Many patients who are treated as amoebiasis are actually suffering from giardia and respond to so called ''treatment'' This is because the drugs used are same and the dose and duration of drugs for giardia is much less. For example the dose of tinidazole in a strip of four tablets of Fasigyn is enough to get relief from giardiasis, while the same dose continued for three days is effective for amoebiasis.

The following discussion will be self explanatory.

Few years back 'giardia lamblia was discovered by Van Leeuwenhoek in his own stool, with his own miscroscope. Since then infestation has been recognised all around the world. But in many developing countries giardiasis is so common that most if not all village children become infected during early childhood (this often permits an efficient immunity to develop, which is lacking in many adults living in aristocratic societies in the big cities). Unlike amoebiasis the mode of infection in giardiasis is not always faeco-oral route.

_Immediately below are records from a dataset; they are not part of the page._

Lemma combine_seq_snd {A B} (g : A -> B) (l : list A) (s : nat) :
  map (fun '(_, x) => g x) (combine (seq s (List.length l)) l) = map g l.
Proof.
  revert s. induction l as [|x rest IH]; intro s; simpl;
    [reflexivity | now rewrite IH].
Qed.

Lemma connectors_shape (n : nat) :
  map (has_connector (S n)) (seq 0 (S n)) = repeat true n ++ [false].
Proof.
  rewrite seq_S, map_app. cbn [map Nat.add]. f_equal.
  - transitivity (map (fun _ : nat => true) (seq 0 n)).
    + apply map_ext_in. intros i Hi. apply in_seq in Hi.
      unfold has_connector. apply Z.ltb_lt. lia.
    + now rewrite map_const, length_seq.
  - unfold has_connector. f_equal. apply Z.ltb_ge. lia.
Qed.

Lemma timeline_entries_length (r : AnalysisResult) :
  List.length (timeline_entries r) =
  match cicd_runs r with
  | Some runs => List.length runs
  | None => 0%nat
  end.
Proof.
  unfold timeline_entries. destruct (cicd_runs r) as [runs|]; [|reflexivity].
  rewrite length_map, length_combine, length_seq. apply Nat.min_id.
Qed.

(** The timeline shows the runs in the order of the list, numbers them
    1, 2, ... by position whatever iteration each run records for
    itself, and draws a connector after every entry but the last. *)
Theorem timeline_layout (r : AnalysisResult) (runs : list PipelineRun) :
  cicd_runs r = Some runs ->
  map (fun e => fst (fst e)) (timeline_entries r) =
  map Z.of_nat (seq 1 (List.length runs)) /\
  map (fun e => snd (fst e)) (timeline_entries r) = map run_status runs /\
  map snd (timeline_entries r) =
  match runs with
  | [] => []
  | _ :: rest => repeat true (List.length rest) ++ [false]
  end.
Proof.
  intro Hr. unfold timeline_entries. rewrite Hr. rewrite !map_map.
  split; [|split].
  - rewrite <- seq_shift, map_map.
    rewrite <- (combine_seq_fst (fun i => Z.of_nat (S i)) runs 0).
    apply map_ext. intros [i x]. cbn [fst]. lia.
  - rewrite <- (combine_seq_snd run_status runs 0).
    apply map_ext. intros [i x]. reflexivity.
  - destruct runs as [|x rest]; [reflexivity|].
    rewrite <- connectors_shape.
    change (S (List.length rest)) with (List.length (x :: rest)).
    rewrite <- (combine_seq_fst (has_connector (List.length (x :: rest)))
                  (x :: rest) 0).
    apply map_ext. intros [i y]. reflexivity.
Qed.

Lemma timeline_layout_witness :
  map (fun e => fst (fst e)) (timeline_entries sample_result) =
  map Z.of_nat (seq 1 1).
Proof.
  apply (timeline_layout sample_result
           [{| run_iteration := 1; run_status := PASSED;
               timestamp := 1771000000 |}]).
  reflexivity.
Defined.

(** The denominator of the iteration badge is never 0: it is the number
    of entries on the timeline when the timeline is drawn and 5 when it
    is not.  The Total of the summary is [total_iterations] unless that
    is 0, and then the number of entries on the timeline. *)
Theorem badge_and_total (r : AnalysisResult) :
  0 < snd (iterations_badge r) /\
  (timeline_shown r = true ->
   snd (iterations_badge r) = Z.of_nat (List.length (timeline_entries r))) /\
  (timeline_shown r = false ->
   snd (iterations_badge r) = 5 /\ timeline_entries r = []) /\
  (total_iterations r <> 0 -> summary_total r = total_iterations r) /\
  (total_iterations r = 0 ->
   summary_total r = Z.of_nat (List.length (timeline_entries r))).
Proof.
  rewrite timeline_entries_length.
  split; [|split; [|split; [|split]]].
  - unfold iterations_badge, or_default, default_max_iterations.
    cbn [snd]. destruct (cicd_runs r) as [runs|]; [|reflexivity].
    destruct (Z.eqb_spec (Z.of_nat (List.length runs)) 0); lia.
  - unfold iterations_badge, timeline_shown. cbn [snd].
    destruct (cicd_runs r) as [runs|]; [|discriminate].
    intro H. apply Z.ltb_lt in H. now apply or_default_pos.
  - unfold iterations_badge, timeline_shown, timeline_entries. cbn [snd].
    destruct (cicd_runs r) as [runs|]; [|split; reflexivity].
    intro H. apply Z.ltb_ge in H.
    destruct runs as [|x rest]; [split; reflexivity|].
    cbn [List.length] in H. lia.
  - intro H. unfold summary_total, js_or.
    destruct (Z.eqb_spec (total_iterations r) 0); [contradiction|].
    apply or_num_zero.
  - intro H. unfold summary_total, js_or, runs_length. rewrite H.
    cbn [Z.eqb]. destruct (cicd_runs r) as [runs|]; cbn [option_map].
    + apply or_num_zero.
    + reflexivity.
Qed.

Lemma badge_and_total_witness :
  snd (iterations_badge bare_result) = 5 /\
  summary_total bare_result = 5.
Proof.
  split.
  - apply (proj1 (proj2 (proj2 (badge_and_total bare_result)))).
    reflexivity.
  - apply (proj1 (proj2 (proj2 (proj2 (badge_and_total bare_result))))).
    simpl. discriminate.
Defined.
Definition update (truckPosition : Vector3.t) (env : t) : t :=
  match JS.get "performanceClass" (settings env) with
  | Some (JS.Str "LOW") =>
    mk (settings env)
       (map (fun child =>
               if String.eqb (name child) "Tree" then
                 let distance :=
                   Vector3.distanceTo truckPosition (position child) in
                 mkObject3D (name child) (position child) (rotation child)
                            (scale child)
                            (within_lod (settings env) distance)
               else child)
            (children env))
  | _ => env
  end.

(** Every number the stream yields lies in [[0, 1)]. *)
Definition unit_interval (random : Random) : Prop :=
  forall k, 0 <= random k < 1.

End Environment.

(** ** js/Game.js: the objects the frame loop drives *)

Module Game.

(** The game's performance manager, truck controller (which holds the
    truck), camera rig (which holds the camera) and environment.  The
    scene, the lights and the renderer are three.js objects the loop only
    hands on. *)
Record t : Type := mk {
  perfManager : PerformanceManager.t;
  truckController : TruckController.t;
  cameraController : CameraController.t;
  environment : Environment.t
}.

Definition settings (g : t) : JS.Object :=
  PerformanceManager.getSettings (perfManager g).

(** The constructor and [init]: camera at [(0, 8, 15)] aimed at the
    origin, a new truck with its controller, the environment, the rig. *)
Definition constructor
    (b : PerformanceManager.Browser) (random : Environment.Random) : t :=
  let pm := PerformanceManager.constructor b in
  mk pm
     (TruckController.constructor Truck.constructor)
     (CameraController.constructor CameraController.game_camera)
     (Environment.constructor (PerformanceManager.getSettings pm) random).

(** [updateCamera] *)
Definition updateCamera
    (tc : TruckController.t) (cc : CameraController.t) : CameraController.t :=
  let truckPos := TruckController.getPosition tc in
  let truckRot := TruckController.getRotation tc in
  CameraController.update truckPos truckRot cc.

(** [update]: one frame, [deltaTime] being [this.clock.getDelta()]. *)
Definition update (deltaTime : R) (g : t) : t :=
  let tc := TruckController.update deltaTime (truckController g) in
  let cc := updateCamera tc (cameraController g) in
  let env := Environment.update (TruckController.getPosition tc)
                                (environment g) in
  mk (perfManager g) tc cc env.

(** [setupFog]: the near and far distance of the fog, if fog is set up. *)
Definition setupFog (g : t) : option (option JS.Value * option JS.Value) :=
  if JS.truthy (JS.get "fogEnabled" (settings g))
  then Some (JS.get "fogNear" (settings g), JS.get "fogFar" (settings g))
  else None.

(** What happens to a running game: a control listener runs, a camera
    listener runs, or the loop renders a frame. *)
Inductive Action : Type :=
| TruckInput (ev : TruckController.Event)
| CameraInput (ev : CameraController.Event)
| Frame (deltaTime : R).

Definition step (a : Action) (g : t) : t :=
  match a with
  | TruckInput ev =>
    mk (perfManager g)
       (TruckController.step (TruckController.Input ev) (truckController g))
       (cameraController g) (environment g)
  | CameraInput ev =>
    mk (perfManager g) (truckController g)
       (CameraController.handle ev (cameraController g)) (environment g)
  | Frame deltaTime => update deltaTime g
  end.

Inductive reachable : t -> Prop :=
| reachable_constructor b random : reachable (constructor b random)
| reachable_step a g : reachable g -> reachable (step a g).

Definition run (actions : list Action) (g : t) : t :=
  fold_left (fun g a => step a g) actions g.

(** A desktop browser without Telegram, and a random stream that always
    yields one half. *)
Definition desktop : PerformanceManager.Browser :=
  PerformanceManager.mkBrowser
    None "Mozilla/5.0 (X11; Linux x86_64)" (Some 8) 1
    PerformanceManager.canonicalize.

Definition halves : Environment.Random := fun _ => 0.5.

End Game.

(** ** Smoothing lag *)

Module Smoothing.

(** How far the camera is from the point it is heading for, given the pose
    the truck has now. *)
Definition lag (g : Game.t) : R :=
  Vector3.distanceTo
    (CameraController.targetCameraPos
       (TruckController.getPosition (Game.truckController g))
       (TruckController.getRotation (Game.truckController g))
       (Game.cameraController g))
    (CameraController.cam_position
       (CameraController.camera (Game.cameraController g))).

(** No camera gesture among the actions. *)
Definition no_gesture (actions : list Game.Action) : Prop :=
  Forall (fun a => match a with Game.CameraInput _ => False | _ => True end)
         actions.

End Smoothing.

(** * Properties *)

(** ** Clamping *)

Ltac clamp_cases :=
  unfold MathUtils.clamp, Rmax, Rmin in *;
  repeat match goal with
         | |- context [Rle_dec ?a ?b] => destruct (Rle_dec a b)
         | H : context [Rle_dec ?a ?b] |- _ => destruct (Rle_dec a b)
         end.

Lemma clamp_within (value lo hi : R) :
  lo <= hi -> lo <= MathUtils.clamp value lo hi <= hi.
Proof. intros Hle. clamp_cases; lra. Qed.

Lemma clamp_inside (value lo hi : R) :
  lo <= value <= hi -> MathUtils.clamp value lo hi = value.
Proof. intros Hin. clamp_cases; lra. Qed.

(** ** The truck controller: what every reachable state satisfies *)

Section TruckInvariants.

Import TruckController.

Lemma tuned_constructor truck0 : tuned (constructor truck0).
Proof. repeat split. Qed.

Lemma tuned_step a s : tuned s -> tuned (step a s).
Proof. destruct a; intros H; exact H. Qed.

Lemma reachable_tuned s : reachable s -> tuned s.
Proof.
  induction 1 as [truck0 | a s _ IH].
  - apply tuned_constructor.
  - now apply tuned_step.
Qed.

(** [update] leaves the speed inside the limits whenever the forward
    limit is not negative. *)
Lemma update_speed_within deltaTime s :
  0 <= maxSpeed s ->
  - maxSpeed s * 0.5 <= speed (update deltaTime s) <= maxSpeed s.
Proof.
  intros Hm. unfold update; cbn [speed]. apply clamp_within. lra.
Qed.
(** * OND Money mock: the ledger core of [server.js]

    A shallow embedding of the handlers of [src/server.js] that read or write
    wallet balances, transactions and the idempotency cache: the API-key
    gate, POST / PUT / DELETE on [/wallet], credit, debit, and transfer with
    its idempotency cache; and the properties of the ledger that the
    specification states, each proved or refuted on these definitions.

    The other routes that [server.js] defines (bank CRUD, the read routes,
    PATCH on a wallet and the public routes) are embedded after these, on
    the same store, with properties read off the code.  The raw router of
    json-server, mounted last, is library code and is not embedded.

    - JavaScript numbers are IEEE 754 binary64 values ([spec_float] of the
      Standard Library); an arithmetic operation is the exact rational
      result rounded to nearest, ties to even, and a comparison compares the
      exact values.
    - The lowdb collections are lists, in insertion order; [find] returns the
      first match and [assign] updates it in place.
    - [Date.now()] and [new Date().toISOString()] read a clock: the k-th
      reading of a run is [clock k], an instant in whole milliseconds.
    - Request fields and stored fields are JSON values ([value]); a stored
      balance is a number until a PATCH writes another value over it.
    - A handler that throws is answered 500 by Express; none throws after a
      write. *)

From Stdlib Require Import ZArith QArith Qround Qabs Qpower Lia Lqa.
From Stdlib Require Import List String Ascii Bool SpecFloat DecimalString.
Import ListNotations.
Local Open Scope string_scope.
Local Open Scope Z_scope.

(** * JavaScript numbers *)

Module JsNumber.

Definition number : Type := spec_float.

Definition NaN : number := S754_nan.
Definition zero : number := S754_zero false.

(** [2 ^ e] as a rational, for any integer exponent. *)
Definition pow2 (e : Z) : Q := Qpower 2 e.

(** The real value of a finite number; 0 for the others. *)
Definition F2Q (x : number) : Q :=
  match x with
  | S754_finite s m e => inject_Z (if s then Z.neg m else Z.pos m) * pow2 e
  | _ => 0
  end.

(** For [q > 0], the exponent [E] with [2^E <= q < 2^(E+1)]. *)
Definition Qlog2 (q : Q) : Z :=
  let d := Z.log2 (Qnum q) - Z.log2 (Zpos (Qden q)) in
  if Qle_bool (pow2 d) q then d else d - 1.

(** Nearest integer, ties to even. *)
Definition rne (q : Q) : Z :=
  let f := Qfloor q in
  match (q - inject_Z f ?= 1 # 2)%Q with
  | Lt => f
  | Gt => f + 1
  | Eq => if Z.even f then f else f + 1
  end.

(** The binary64 value nearest to [q > 0], with sign [s]: 53 significant
    bits, least exponent -1074, overflow to infinity from [2^1024]. *)
Definition round_pos (s : bool) (q : Q) : number :=
  let ex := Z.max (Qlog2 q - 52) (-1074) in
  let m := rne (q / pow2 ex) in
  let '(m, ex) := if m =? 2 ^ 53 then (2 ^ 52, ex + 1) else (m, ex) in
  match m with
  | Zpos p => if ex >? 971 then S754_infinity s else S754_finite s p ex
  | _ => S754_zero s
  end.

(** Round to nearest even of any rational; an exact zero is [+0]. *)
Definition round_Q (q : Q) : number :=
  match Qnum q with
  | Z0 => S754_zero false
  | Zpos _ => round_pos false q
  | Zneg _ => round_pos true (- q)
  end.

(** A decimal literal [n / 100], as [JSON.parse] reads it. *)
Definition cents (n : Z) : number := round_Q (n # 100).
Definition of_Z (n : Z) : number := round_Q (inject_Z n).

(** [x + y] *)
Definition add (x y : number) : number :=
  match x, y with
  | S754_nan, _ | _, S754_nan => S754_nan
  | S754_infinity sx, S754_infinity sy =>
      if Bool.eqb sx sy then x else S754_nan
  | S754_infinity _, _ => x
  | _, S754_infinity _ => y
  | S754_zero sx, S754_zero sy => S754_zero (sx && sy)
  | _, _ => round_Q (F2Q x + F2Q y)
  end.

(** [- x] *)
Definition opp (x : number) : number :=
  match x with
  | S754_zero s => S754_zero (negb s)
  | S754_infinity s => S754_infinity (negb s)
  | S754_nan => S754_nan
  | S754_finite s m e => S754_finite (negb s) m e
  end.

(** [x - y] *)
Definition sub (x y : number) : number := add x (opp y).

(** [x < y]: false as soon as one side is NaN. *)
Definition lt (x y : number) : bool :=
  match x, y with
  | S754_nan, _ | _, S754_nan => false
  | S754_infinity sx, S754_infinity sy => sx && negb sy
  | S754_infinity sx, _ => sx
  | _, S754_infinity sy => negb sy
  | _, _ => match (F2Q x ?= F2Q y)%Q with Lt => true | _ => false end
  end.

(** [x >= y] *)
Definition ge (x y : number) : bool :=
  match x, y with
  | S754_nan, _ | _, S754_nan => false
  | _, _ => negb (lt x y)
  end.

(** [x === y] on numbers *)
Definition eq (x y : number) : bool :=
  match x, y with
  | S754_nan, _ | _, S754_nan => false
  | S754_infinity sx, S754_infinity sy => Bool.eqb sx sy
  | S754_infinity _, _ | _, S754_infinity _ => false
  | _, _ => Qeq_bool (F2Q x) (F2Q y)
  end.

(** [Number.isFinite(x)] *)
Definition isFinite (x : number) : bool :=
  match x with
  | S754_zero _ | S754_finite _ _ _ => true
  | _ => false
  end.
(* ------------------------------------------------------------------ *)
(** ** Dates and the week parser *)



(** The three formats at work, and dates that none of them parses. *)
Lemma to_iso_examples :
  to_iso (py "05/03/2025") = py "2025-03-05"
  /\ to_iso (py "5/3/25") = py "2025-03-05"
  /\ to_iso (py "2025-03-05") = py "2025-03-05"
  /\ to_iso (py "31/02/2025") = py "31/02/2025"
  /\ to_iso (py "w/c 1st Sept") = py "w/c 1st Sept".
Proof. repeat split; reflexivity. Qed.


Lemma ensure_len_2 {A} (l : list A) (filler : A) :
  ensure_len l 2 filler = firstn 2 l ++ repeat filler (2 - length l).
Proof.
  unfold ensure_len. destruct l as [|a [|b l]]; reflexivity.
Qed.

Lemma ensure_len_length {A} (l : list A) n (filler : A) :
  length (ensure_len l n filler) = n.
Proof.
  unfold ensure_len. rewrite length_firstn, length_app, repeat_length. lia.
Qed.

(** C6. Whatever the grid, [parse_week] returns seven day records, and in
    each of them the lunch starters, the lunch desserts and the supper
    desserts have exactly two entries.  [ensure_len] fills a shorter list with
    the empty item, and cells the grid lacks give empty starters. *)
Theorem C6_seven_days_two_entries (rows : Grid) :
  length (parse_week rows) = 7%nat
  /\ Forall (fun day =>
               length (starters (lunch (source day))) = 2%nat
               /\ length (desserts (lunch (source day))) = 2%nat
               /\ length (s_desserts (supper (source day))) = 2%nat)
            (parse_week rows)
  /\ (forall l : list Item,
        ensure_len l 2 EMPTY_ITEM
        = firstn 2 l ++ repeat EMPTY_ITEM (2 - length l))
  /\ Forall (fun day =>
               starters (lunch (source day)) = [EMPTY_ITEM; EMPTY_ITEM])
            (parse_week []).
Proof.
  split; [|split; [|split]].
  - unfold parse_week. now rewrite length_map, length_seq.
  - unfold parse_week. apply Forall_map, Forall_forall. intros i _.
    unfold daily. cbn [source lunch supper starters desserts s_desserts].
    now rewrite !ensure_len_length.
  - intros l. apply ensure_len_2.
  - unfold parse_week. apply Forall_map, Forall_forall. intros i _.
    unfold daily, g, cell. cbn [source lunch starters].
    replace (nth_error (@nil (list pystr)) 3) with (@None (list pystr)) by reflexivity.
    replace (nth_error (@nil (list pystr)) 4) with (@None (list pystr)) by reflexivity.
    reflexivity.
Qed.

(** C10. In every day record of [parse_week] the second lunch dessert is
    titled "Ice creams / sorbet (V)" and the second supper dessert
    "Selection of vegan ice creams or sorbet with seasonal fruits (Ve)",
    whatever rows 10 and 17 of the grid hold; of those cells only the
    allergens are kept. *)
Theorem C10_second_desserts_fixed (rows : Grid) (i : nat) :
  (i < 7)%nat ->
  nth_error (parse_week rows) i = Some (daily rows i)
  /\ nth_error (desserts (lunch (source (daily rows i)))) 1
     = Some {| title := py "Ice creams / sorbet (V)";
               allergens :=
                 c_allergens (parse_title_desc_allergens (cell rows 10 (i + 1))) |}
  /\ nth_error (s_desserts (supper (source (daily rows i)))) 1
     = Some {| title :=
                 py "Selection of vegan ice creams or sorbet with seasonal fruits (Ve)";
               allergens :=
                 c_allergens (parse_title_desc_allergens (cell rows 17 (i + 1))) |}.
Proof.
  intros Hi. split; [|split].
  - unfold parse_week. rewrite nth_error_map.
    rewrite nth_error_nth' with (d := 0%nat) by (rewrite length_seq; exact Hi).
    rewrite seq_nth by exact Hi. reflexivity.
  - reflexivity.
  - reflexivity.
Qed.

Lemma C10_second_desserts_fixed_witness :
  (0 < 7)%nat
  /\ nth_error (desserts (lunch (source (daily week0 0)))) 1
     = Some {| title := py "Ice creams / sorbet (V)"; allergens := py "Milk" |}
  /\ nth_error (s_desserts (supper (source (daily week0 0)))) 1
     = Some {| title :=
                 py "Selection of vegan ice creams or sorbet with seasonal fruits (Ve)";
               allergens := py "Milk" |}.
Proof.
  split; [lia|].
  destruct (C10_second_desserts_fixed week0 0 ltac:(lia)) as (_ & H1 & H2).
  split; [exact H1 | exact H2].
Defined.
(* ------------------------------------------------------------------ *)
(** ** The builders and the assembler on a well-formed day *)

Lemma lstrip_by_snoc p x c :
  p c = false -> lstrip_by p (x ++ [c]) = lstrip_by p x ++ [c].
Proof.
  intros Hc. induction x as [|y x IH]; simpl.
  - now rewrite Hc.
  - destruct (p y); auto.
Qed.

Lemma strip_by_snoc p x c :
  p c = false -> strip_by p (x ++ [c]) = lstrip_by p x ++ [c].
Proof.
  intros Hc. unfold strip_by. rewrite lstrip_by_snoc by exact Hc.
  apply rstrip_by_fix. unfold last_ok. rewrite rev_app_distr. exact Hc.
Qed.

Lemma nonempty_snoc (x : pystr) c : nonempty (x ++ [c]) = true.
Proof. destruct x; reflexivity. Qed.

(** A title that ends in a tag is never blank. *)
Lemma strip_tagged x :
  strip (x ++ py " (Ve)") = lstrip_by isspace (x ++ py " (Ve") ++ py ")".
Proof.
  change (py " (Ve)") with (py " (Ve" ++ py ")").
  rewrite app_assoc. unfold strip. now apply strip_by_snoc.
Qed.

Lemma nonempty_strip_tagged x : nonempty (strip (x ++ py " (Ve)")) = true.
Proof. rewrite strip_tagged. apply nonempty_snoc. Qed.

Lemma add_suffix_Ve_fix t : strip (add_suffix t VE) = add_suffix t VE.
Proof. unfold add_suffix, strip. apply strip_by_idem. Qed.

Lemma nonempty_add_suffix_Ve t : nonempty (add_suffix t VE) = true.
Proof.
  unfold add_suffix.
  change (py " " ++ VE) with (py " (Ve)"). apply nonempty_strip_tagged.
Qed.

Lemma add_data items t a force :
  nonempty (strip t) = true ->
  add items t a false force = items ++ [(strip t, cols_of a force, false)].
Proof. intros H. unfold add. now rewrite H. Qed.

Lemma wf_day_inv day :
  wf_day day ->
  exists s0 s1 d0 d1 sd0 sd1,
    starters (lunch (source day)) = [s0; s1]
    /\ desserts (lunch (source day)) = [d0; d1]
    /\ s_desserts (supper (source day)) = [sd0; sd1].
Proof.
  intros (H1 & H2 & H3).
  destruct (starters (lunch (source day))) as [|s0 [|s1 [|]]]; try discriminate.
  destruct (desserts (lunch (source day))) as [|d0 [|d1 [|]]]; try discriminate.
  destruct (s_desserts (supper (source day))) as [|sd0 [|sd1 [|]]]; try discriminate.
  eauto 10.
Qed.

(** On a well-formed day neither builder raises, nor does the assembler. *)
Lemma build_standard_context_total day :
  wf_day day -> exists std, build_standard_context day = inr std
    /\ exists a b c d, sl_desserts (std_lunch std) = [a; b]
                       /\ ss_desserts (std_supper std) = [c; d].
Proof.
  intros H. destruct (wf_day_inv day H) as (s0 & s1 & d0 & d1 & sd0 & sd1 & E1 & E2 & E3).
  unfold build_standard_context. rewrite E1, E2, E3.
  cbn [idx nth_error bind ret ensure_len length Nat.sub repeat app firstn].
  eexists. split; [reflexivity|].
  cbn [std_lunch std_supper sl_desserts ss_desserts].
  do 4 eexists. split; reflexivity.
Qed.

Lemma build_vegan_context_total day :
  wf_day day -> exists veg, build_vegan_context day = inr veg.
Proof.
  intros H. destruct (wf_day_inv day H) as (s0 & s1 & d0 & d1 & sd0 & sd1 & E1 & E2 & E3).
  unfold build_vegan_context. rewrite E1, E2, E3.
  cbn [idx nth_error bind ret ensure_len length Nat.sub repeat app firstn].
  destruct (recover_title _ _). destruct (recover_title _ _).
  eexists. reflexivity.
Qed.

Lemma add_row_of items t a h f :
  add items t a h f
  = items ++ row_of {| e_title := t; e_arg := a; e_heading := h; e_force := f |}.
Proof.
  unfold row_of, add. cbn [e_title e_arg e_heading e_force].
  destruct h; [reflexivity|].
  destruct (negb (nonempty (strip t))); [now rewrite app_nil_r | reflexivity].
Qed.

Lemma fold_add_starters (sts : list Item) items :
  fold_left (fun items st => add items (title st) (Csv (allergens st)) false false)
            sts items
  = items ++ flat_map row_of
               (map (fun st => plain_entry (title st) (allergens st)) sts).
Proof.
  revert items. induction sts as [|st sts IH]; intros items;
    cbn [fold_left map flat_map].
  - now rewrite app_nil_r.
  - rewrite IH, add_row_of, <- app_assoc. reflexivity.
Qed.

Lemma add_vegan_main_row_of items m :
  add_vegan_main items m
  = items ++ row_of (vegan_main_entry (v_title m) (v_allergens m)).
Proof.
  unfold add_vegan_main, vegan_main_entry.
  destruct (contains (py "jacket") (lower (v_title m))); apply add_row_of.
Qed.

It can really be compared to the life cycle of the thread worm, which is of the nature of an auto infection. More the reason, that like in the case of thread worms, the whole family should

be treated at the same time. Unfortunately, the ideal drug for giardiasis is Mepacrine. This is not available and is slightly toxic to be used by the present day standards (It was used routinely for years in the treatment of malaria) The parasite sets up colonies in the duodenum and upper small intestines, and with the poor sanitation (with the faeco-oral route even with good sanitation), the infection persists .

Giardiasis is more notorious than amoebiasis to lead to decreased levels of disaccharides such as maltose, sucrose and lactose. This causes symptoms of milk intolerance and foul flatus.

Finally a word about the diagnosis of giardiasis. Presence of trophozoite form or cystic forms of giardia in the stools (former easy to find in freshly passed diarrhoeal stool) is diagnostic. Unfortunately stool examination is often negative. Like in amebiasis it is necessary to examine several stool samples over a few days to detect the cysts, which is difficult in private practice.

The other investigations are costly, and invasive. For example duodenal intubation to detect the parasites or peroral jejunal biopsy lead to a more accurate diagnosis.

In practice we can only look forward to days when serological tests for the serum antibodies will be available. But that will not solve all the problems because the diagnostic titres will have to be established in immune persons. Or if the early reports of antigen detection in giardiasis come true, the diagnosis will certainly be facilitated.

Further Reading

  1. Giardiasis, ‘British Medical Journal’, 18th May 1974, Page 347.
  2. Battles Against Giardia in Gut Mucosa, The Lancet, September 4th, 1982, Page 527.
  3. Rapid Reinfection by Giardia Lamblia After Treatment in a Hyperendemic Third World Community. Robert H. Gilman, Elba Miranda, Grace S. Marquis, Manuela Vestegui, Homero Martinez. The Lancet, February 13th, 1988, Page 343.
  4. Diagnosis of Giardia Lamblia Infection as a Cause of Diarrhoea. E.J. Eastham, Adrian P. Douglas, A.J. Watson, The Lancet, October 30th, 1976, Page 950.
  5. Epidemic Giardiasis, The Lancet, December 21st, 1974, Page 1493.
  6. Oxford Textbook of Medicine, Second Edition, Volume 1, Edited by D.J. Weatherall, J.G.G. Ledingham and D.A. Warrell, Page 5-512.